Ainsi jugé et prononcé en la salle ordinaire des audiences de la justice de paix à Virton, en audience publique, les jour, mois et an que dessus.


Date : 21 juillet 1894

N° 139

Audience publique du vingt un juillet mil huit cent nonante-quatre.

Entre Jean-Baptiste Noël, journalier, demeurant à Dampicourt, admis à la procédure gratuite par jugement de ce tribunal en date du trente juin dernier, enregistré, demandeur d'une part ;

Et :

  1. Auguste Themelin, employé au chemin de fer, demeurant à Dampicourt ;
  2. Camille Ricaille, journalier, demeurant audit Dampicourt ;
  3. Mathieu Renson, maçon, demeurant au même lieu, comme civilement responsable de son fils mineur Louis Renson, sans profession, demeurant chez son père ;
  4. Alphonse Saint-Mard, cultivateur, demeurant aussi à Dampicourt, comme civilement responsable de son fils mineur Julien Saint-Mard, sans état, demeurant chez son père ;
  5. Joseph Berque, cultivateur, demeurant à Couvreux, comme civilement responsable de son fils Eugène, sans profession, demeurant aussi chez son père,

Tous défendeurs, d'autre part ;

Faits. Suivant exploit de l'huissier Bouvy de Virton, en date du deux juillet courant, enregistré, le demandeur fit citer les défendeurs à comparaître devant ce tribunal, à l'audience du sept juillet suivant, pour s'entendre condamner à payer chacun au demandeur, une somme de trois cents francs à titre de dommages intérêts; aux intérêts judiciaires et aux dépens.

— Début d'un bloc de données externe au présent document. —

Lemma logout_visits_guarantees l index :
  guarantees (S := S) (fun _ => True) (logout_visits heap_after l index) (fun _ _ => True).
Proof.
  induction index as [|k index IH]; cbn [logout_visits]; [done|].
  eapply guarantees_bind; [apply keeps_guarantees; [done|acts_auto]|]. intros a.
  apply guarantees_act; [done|]. intros w d w' Hl _ Hd. pose proof (pres_get_client (keeps_but None) a _ _ _ Hd) as Hk.
  split_and!; [by apply (keeps_marks None)|by apply keeps_sound|].
  assert (w_heap w !! a = Some d /\ w' = w) as [Ha ->].
  { revert Hd. unfold get_client. destruct (w_heap w !! a); [|done]. by intros [= -> ->]. }
  destruct (Z.eqb_spec (u64 FAIL) (pub d)) as [Hp|_].
  - exists (fun w => done_for w a). split; [|eapply guarantees_bind; [apply logout_guarantees|by intros []]].
    split; [by apply (li_next _ Hl a d)|]. intros d'. rw Ha. by intros [= <-].
  - exists (fun _ => True). split; [done|exact IH].
Qed.

Lemma write_turn_guarantees : guarantees (S := S) (fun _ => True) (write_turn heap_after) (fun _ _ => True).
Proof.
  unfold write_turn. eapply guarantees_bind; [apply keeps_guarantees; [done|acts_auto]|]. intros [[l|] n]; [|done].
  eapply guarantees_bind; [apply keeps_guarantees; [done|]|].
  { induction (seq _ _) as [|k index IH]; cbn [flush_visits]; acts_auto. apply IH. }
  intros []. eapply guarantees_bind; [apply logout_visits_guarantees|]. intros [].
  apply keeps_guarantees; [done|]. unfold wait. acts_auto.
Qed.

(** A new client gets an address nobody had. *)
Lemma listen_stays id f peer now i1 i2 w w' :
  listed w -> handle_listen_turn id f peer now i1 i2 w = Ret (tt, w') ->
  marks_stay w w' /\ sound_stay None w w'.
Proof.
  intros Hl (_ & [(Hn & Hh & _)|(Hn & Hh & _)])%listen_run.
  - split; [intros a [? ?]; split; [lia|by rw Hh]|]. intros a _ (d & ? & ?). exists d. by rw Hh.
  - split.
    + intros a [? Ha]. split; [lia|]. rw Hh; [lia|done].
    + intros a _ (d & Hd & ?). exists d. rw Hh; [|done]. apply (li_next _ Hl) in Hd. lia.
Qed.
End writer.
(* ===== verification/ServerRun.v ===== *)
(** * Whole runs of the server

    The turns of the three threads one after the other, as events: a
    connection is accepted, bytes arrive, the reading thread and the writing
    thread make a turn.  [server_inv] is the invariant of the server between
    turns.  An admissible event from a state with the invariant is never stuck
    (it returns: no undefined behaviour, no loop without end) and leaves a state
    with the invariant. *)
From Stdlib Require Import Strings.Byte String.
From S2P Require Import Prelude CLib Alloc Buffer Message ClientInfo Server.
From S2P Require Import ServerSpec ServerLoop ServerTurns Threads.

(** A listed client against the open sockets: its socket is open, fails neither
    way, and what is read and still to be read keeps to the protocol. *)
Record user_ok (f : gmap Z fdesc) (d : ClientData) : Prop := {
  uo_name : nl ∉ cname d;
  uo_socket : 0 <= socket_id d;
  uo_fd : exists x, f !! socket_id d = Some x /\ fd_rplan x = [] /\ writes_succeed x /\
    protocol (contents (reading_buffer d) ++ fd_in x) /\
    zlen (contents (reading_buffer d)) + zlen (fd_in x) < 2 ^ 31 - 1;
}.
Record users_ok (l : list Z) (h : gmap Z ClientData) (f : gmap Z fdesc) : Prop := {
  us_user : forall a d, a ∈ l -> h !! a = Some d -> user_ok f d;
  us_distinct : forall a b da db, a ∈ l -> b ∈ l -> a <> b -> h !! a = Some da -> h !! b = Some db ->
    socket_id da <> socket_id db;
}.
(** ... while the caches of [X] are held by a function that is running. *)
Record server_at {S} `{CacheModuleLaws S} (X : gset Z) (w : World S) : Prop := {
  iv_world : world_ok X w;
  iv_server : server_ok w;
  iv_users : users_ok (clients (w_server w)) (w_heap w) (w_fds w);
  iv_fresh : forall a, w_next w <= a -> w_heap w !! a = None;
  (** the size of the polling block is an [int] *)
  iv_room : zlen (clients (w_server w)) < 2 ^ 27;
}.
Abbreviation server_inv := (server_at ∅).
Arguments iv_world {S _ _ X} w _.
Arguments iv_server {S _ _ X} w _.
Arguments iv_users {S _ _ X} w _.
Arguments iv_fresh {S _ _ X} w _.
Arguments iv_room {S _ _ X} w _.

(** ** Events *)

Inductive event :=
| EListen (id : Z) (f : fdesc) (peer : Z * option bytes * Z) (now : Z)
| EData (id : Z) (data : bytes)
| ERead (poll : list Z -> Z * list Z)
| EWrite.

Section events.
Context {S : Type} `{CacheModule S}.
Variable heap_after : Z -> bytes.
Variable behind : nat -> bytes.

Definition run_event (ev : event) : M (World S) () :=
  match ev with
  | EListen id f peer now => handle_listen_turn id f peer now 0 0
  | EData id data => w ← getS; putS (set_fds (alter (receive data) id (w_fds w)) w)
  | ERead poll => _ ← read_sockets_turn heap_after behind poll; mret tt
  | EWrite => _ ← write_sockets_turn heap_after; mret tt
  end.

Fixpoint run_events (evs : list event) : M (World S) () :=
  match evs with
  | [] => mret tt
  | ev :: rest => _ ← run_event ev; run_events rest
  end.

Demande fondée sur ce que les défendeurs repris sous le numéro un et deux, et les mineurs Louis Renson, Julien Saint-Mard et Eugène Berque ont exercés des violences sur la personne du demandeur et lui ont lacéré ses vêtements, ainsi que cela est constaté par un jugement du tribunal de simple police du canton de Virton, en date du vingt-quatre février aussi dernier, violences qui, outre les souffrances qu'elles ont occasionnées, ont produit une incapacité de travail de plusieurs semaines chez le demandeur.

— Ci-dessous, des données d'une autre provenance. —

(** C10 (refinement): In a sound state, with a NUL behind every heap block, a line
    typed at one client reaches the others, if its wire form has less than 512
    bytes, the sender is not marked and none of its earlier input is waiting. The
    program of the client at [a] turns the line into its wire form; when these
    bytes reach the server, one turn of the reading thread and one of the writing
    thread put on every healthy client's socket what was queued for it and then,
    if the line is for it, "FROM <sender>: <text>" - and nothing to anybody else
    -, the invariant holds on, and the program of a recipient shows what it got,
    when that is at most 1024 bytes, the size of one read. *)
Theorem typed_line_delivered w a d x l after :
  terminated heap_after -> (forall i, nul ∈ behind i) ->
  server_inv w -> a ∈ clients (w_server w) -> w_heap w !! a = Some d -> pub d = SUCC ->
  w_fds w !! socket_id d = Some x -> contents (reading_buffer d) = [] -> fd_in x = [] ->
  (nl ∉ l) -> (nul ∉ l) -> zlen (composed l) < 512 ->
  (forall b db, b ∈ clients (w_server w) -> w_heap w !! b = Some db ->
     zlen (contents (writing_buffer db)) < 2 ^ 62) ->
  let '(target, text) := addressed l in
  exists out w', stdin_turn (Some (l ++ [nl])) after = Ret out /\
    run_events heap_after behind
      [EData (socket_id d) out; ERead (only (socket_id d)); EWrite] w = Ret (tt, w') /\
    server_inv w' /\
    forall b db y, b ∈ clients (w_server w) -> w_heap w !! b = Some db -> flushes db = true ->
      w_fds w !! socket_id db = Some y ->
      exists y' new, w_fds w' !! socket_id db = Some y' /\ fd_out y' = fd_out y ++ new /\
        new = contents (writing_buffer db) ++
              (if wants target (cname d) db then p2p_text (cname d) text else []) /\
        forall c : Client, is_online c = true -> 0 < zlen new <= 1024 ->
          read_socket (arrival new) c = mkClient true (sent c) (shown c ++ new).
Proof.
  intros Hter Hbeh Hi Ha Hd Hpub Hx Hrb Hin Hnl Hnul Hl Hq. destruct (addressed l) as [target text] eqn:Had.
  pose proof (composed_length l).
  destruct (line_turns heap_after behind Hter Hbeh w a d x l Hi Ha Hd Hpub Hx Hrb Hin Hnl Hnul Hl Hq)
    as (w1 & w' & Hrun & _ & Hh & _ & _ & Hi' & Hsv).
  exists (composed l ++ [nl]), w'. split; [apply stdin_turn_line; [done|done|lia]|]. split_and!; [done|done|].
  intros b db y Hb Hdb Hfl Hy.
  destruct (queue_after _ w1 a d _ l b db Hh Hd Hdb Hb) as (db1 & Hdb1 & Hs1 & Hp1 & _ & Hc1).
  rw Had /= in Hc1.
  assert (exists y1, w_fds w1 !! socket_id db1 = Some y1 /\ fd_out y1 = fd_out y) as (y1 & Hy1 & Hout1).
  { rw Hs1. destruct (decide (socket_id db = socket_id d)) as [Heq|Hne].
    - destruct (lh_self _ _ _ _ _ _ Hh) as (x' & Hx' & _ & Ho). rw Heq in Hy |- *. exists x'. split; [done|].
      rw Ho /=. congruence.
    - exists y. split; [|done]. rw (lh_others _ _ _ _ _ _ Hh) //. cbn. by rw lookup_alter_ne. }
  rw -(lh_list _ _ _ _ _ _ Hh) in Hb.
  destruct (sv_sent _ _ Hsv b db1 y1) as (y' & Hy' & Hout & _); [|done| |done|].
  { rw (lh_list _ _ _ _ _ _ Hh) in Hb. by rw (lh_list _ _ _ _ _ _ Hh). }
  { by rw /flushes Hp1. }
  rw Hs1 in Hy'. exists y', (contents (writing_buffer db1)). split_and!; [done|by rw Hout Hout1|done|].
  intros [on snt shw] Hon Hlen. simpl in Hon. subst on. unfold read_socket, arrival. simpl.
  destruct (contents (writing_buffer db1)) as [|z new]; [rw zlen_nil in Hlen; lia|].
  rw take_ge; [unfold zlen in Hlen; unfold IMClient.CACHE_SIZE; lia|done].
Qed.
End theorem.

(** ** A concrete run: ann types a private line to bob *)

Lemma typed_line_delivered_witness :
  let w := demo_world [] no_fd in
  exists out w', stdin_turn (Some (bs "TO-C-bob: yo" ++ [nl])) [] = Ret out /\
    run_events ClientTheorems.behind (fun _ => [nul]) [EData 5 out; ERead (only 5); EWrite] w = Ret (tt, w') /\
    server_inv w' /\
    forall b db y, b ∈ [1; 2] -> w_heap w !! b = Some db -> flushes db = true ->
      w_fds w !! socket_id db = Some y ->
      exists y' new, w_fds w' !! socket_id db = Some y' /\ fd_out y' = fd_out y ++ new /\
        new = contents (writing_buffer db) ++
              (if wants (bs "bob") (bs "ann") db then p2p_text (bs "ann") (bs "yo") else []) /\
        forall c : Client, is_online c = true -> 0 < zlen new <= 1024 ->
          read_socket (arrival new) c = mkClient true (sent c) (shown c ++ new).
Proof.
  apply (typed_line_delivered ClientTheorems.behind (fun _ => [nul]) (demo_world [] no_fd) 1 (ann []) no_fd
    (bs "TO-C-bob: yo") []);
    [apply behind_terminated|intros _; apply list_elem_of_here|apply demo_server_inv|apply list_elem_of_here
    |done|done|done|done|done|by apply (bool_decide_unpack _); vm_compute
    |by apply (bool_decide_unpack _); vm_compute|by vm_compute|].
  intros b db _ [[-> ->]|[-> ->]]%demo_lookup; by vm_compute.
Defined.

La cause appelée, les défendeurs prétendirent ne pas avoir exercé de violences sur la personne du dit Noël et ne pas lui avoir déchiré ses vêtements ;

Le demandeur offrit de rapporter la preuve du bien-fondé de son action.

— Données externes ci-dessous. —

(** C2 (safety): The server is sound between any two actions, under the assumptions
    of [server_sound].  Whatever the order in which admissible connections, arriving
    bytes that keep to the protocol, and the single actions of the reading and the
    writing thread come, the invariant of the server holds after each of them, with
    the caches that the writing thread is holding; the writing thread's next action
    returns, if the queues fit a [size_t]; and the reading thread's returns too,
    unless it is the visit of a delivery or the print of the debug block that meets a
    client which the writing thread has released: on such runs nothing else is
    undefined, or runs without end. *)
Theorem actions_sound w x :
  terminated heap_after -> (forall i, nul ∈ behind i) -> server_inv w ->
  (forall a d, w_heap w !! a = Some d -> a ∈ clients (w_server w)) ->
  rtc (admissible_move heap_after behind) (threads_start w) x ->
  (exists X, server_at X (t_world x)) /\
  (admissible (t_world x) EWrite -> exists v w', pstep (t_writer x) (t_world x) = Ret (v, w')) /\
  ((exists r w', pstep (t_reader x) (t_world x) = Ret (r, w')) \/
   use_after_free (t_reader x) (t_world x) /\ excused (t_reader x)).
Proof.
  intros Hter Hbeh Hw Hall Hx.
  assert (fine x) as [[Hi (R0 & HR0 & Hreads) _] (X & R & P & Hf & [HR Hr] & [HP Hwr])].
  { eapply moves_fine; [done..|]. by apply fine_start. }
  split; [exists X; apply Hf|]. split.
  - intros Had. destruct (t_writer x) as [b|T m k]; [by eexists _, _|]. destruct Hwr as [_ Hwr].
    destruct (wp_total _ _ _ (Hwr _ Hf Had HP)) as (z & w' & Hrun & _). simpl. rw Hrun. by eexists _, _.
  - destruct (t_reader x) as [b|T m k]; [left; by eexists _, _|]. destruct Hr as [_ Hr].
    destruct (Hr X _ Hf HR) as [[Hub (h & Hh & Hno)]|Hwp].
    + right. split.
      * split; [simpl; by rw Hub|]. exists h. split; [done|]. simpl. by destruct (m (set_heap h (t_world x))) as [[z w1]| |].
      * destruct Hreads as (_ & Hex & _). destruct (Hex _ (inv_listed _ Hi) HR0) as [Hnu|?]; [|done].
        by destruct Hno; apply Hnu.
    + left. destruct (wp_total _ _ _ Hwp) as (z & w' & Hrun & _). simpl. rw Hrun. by eexists _, _.
Qed.

(** C4 (safety): What a client is sent stays whole.  In every admissible interleaving
    of single actions - no write fails, input keeps to the protocol -, from any state
    [x] to any later state [y]: a client that is not marked in [y] has, in what its
    socket got and what is queued for it, everything that was there in [x], followed
    by whole messages, each one line: no message is torn by another thread, lost or
    sent twice in part, and a partial write is made up for. *)
Theorem wires_stay_whole w x y a d d' :
  terminated heap_after -> (forall i, nul ∈ behind i) -> server_inv w ->
  (forall b db, w_heap w !! b = Some db -> b ∈ clients (w_server w)) ->
  rtc (admissible_move heap_after behind) (threads_start w) x -> rtc (admissible_move heap_after behind) x y ->
  w_heap (t_world x) !! a = Some d -> w_heap (t_world y) !! a = Some d' -> pub d' <> u64 FAIL ->
  exists ms, Forall whole ms /\ wire (t_world y) d' = wire (t_world x) d ++ concat ms.
Proof.
  intros Hter Hbeh Hw Hall Hx Hxy Hd Hd' Hp. eapply (moves_grow heap_after behind); try done.
  eapply moves_fine; [done..|]. by apply fine_start.
Qed.
End soundness.

(** ** A schedule *)

Definition turn_check (t : turn_of) (w : World mem) : bool :=
  match t with
  | Listen id => admissible_check w (EListen id no_fd (0, None, 999) 5)
  | Data id data => admissible_check w (EData id data)
  | Write => admissible_check w EWrite
  | _ => true
  end.
Definition checked1 (t : turn_of) (x : threads (S := mem)) : option threads :=
  if turn_check t (t_world x) then exec1 t x else None.
Definition checked (l : list turn_of) (x : threads) : option threads := foldl (fun o t => o ≫= checked1 t) (Some x) l.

L'affaire fut ensuite remise à l'audience de ce jour, où il a été statué comme suit :

Attendu que le demandeur réclame à chaque des défendeurs la somme de trois cents francs à titre de dommages intérêts ;

Attendu que le défendeur Renson quoique légalement cité n'a pas comparu et ne s'est pas fait représenter ;

Attendu qu'il résulte d'un jugement rendu par le tribunal de simple police de ce siège du vingt-quatre février dernier que Themelin Auguste, Camille Ricaille, Louis Renson et Julien Saint Mard, ainsi que Eugène Berque se sont rendus coupables de violences légères sur la personne du demandeur; qu'ils sont tenus d'indemniser celui-ci, mais seulement dans la mesure du dommage causé;

Attendu que Noël base en outre sa demande sur ce qu'à la suite des violences dont il a été victime, il s'est trouvé pendant plusieurs semaines dans l'impossibilité de travail ;

Attendu que la jurisprudence pénale a écarté la circonstance aggravante d'incapacité de travail, qu'en vertu de l'adage : « le criminel emporte le civil » la preuve offerte par le demandeur n'est pas recevable ; que décider le contraire se serait s'exposer à faire intervenir des décisions judiciaires contradictoires ;

Attendu qu'il résulte de ce qui précède que le demandeur sera suffisamment indemnisé par l'allocation d'une somme de dix francs, que chacun des défendeurs sera tenu de lui payer;

Par ces motifs.

Nous Juges de paix, jugeant contradictoirement et en premier ressort, donnons défaut contre le défendeur Mathieu Renson, le condamnons ainsi que les défendeurs : a) Themelin, b) Ricaille, c) Alphonse Saint-Mard et Joseph Berque, ces deux derniers comme civilement responsables de leurs fils mineurs, à payer chacun au demandeur la somme de dix francs à titre de dommages – intérêts, les condamnons en outre aux intérêts judiciaires et aux dépens liquidés.

Ainsi jugé et prononcé en la salle ordinaire des audiences de la justice de paix du canton de Virton, en audience publique, siégeant messieurs Albert Louche, Juge de paix et François Frognet, greffier.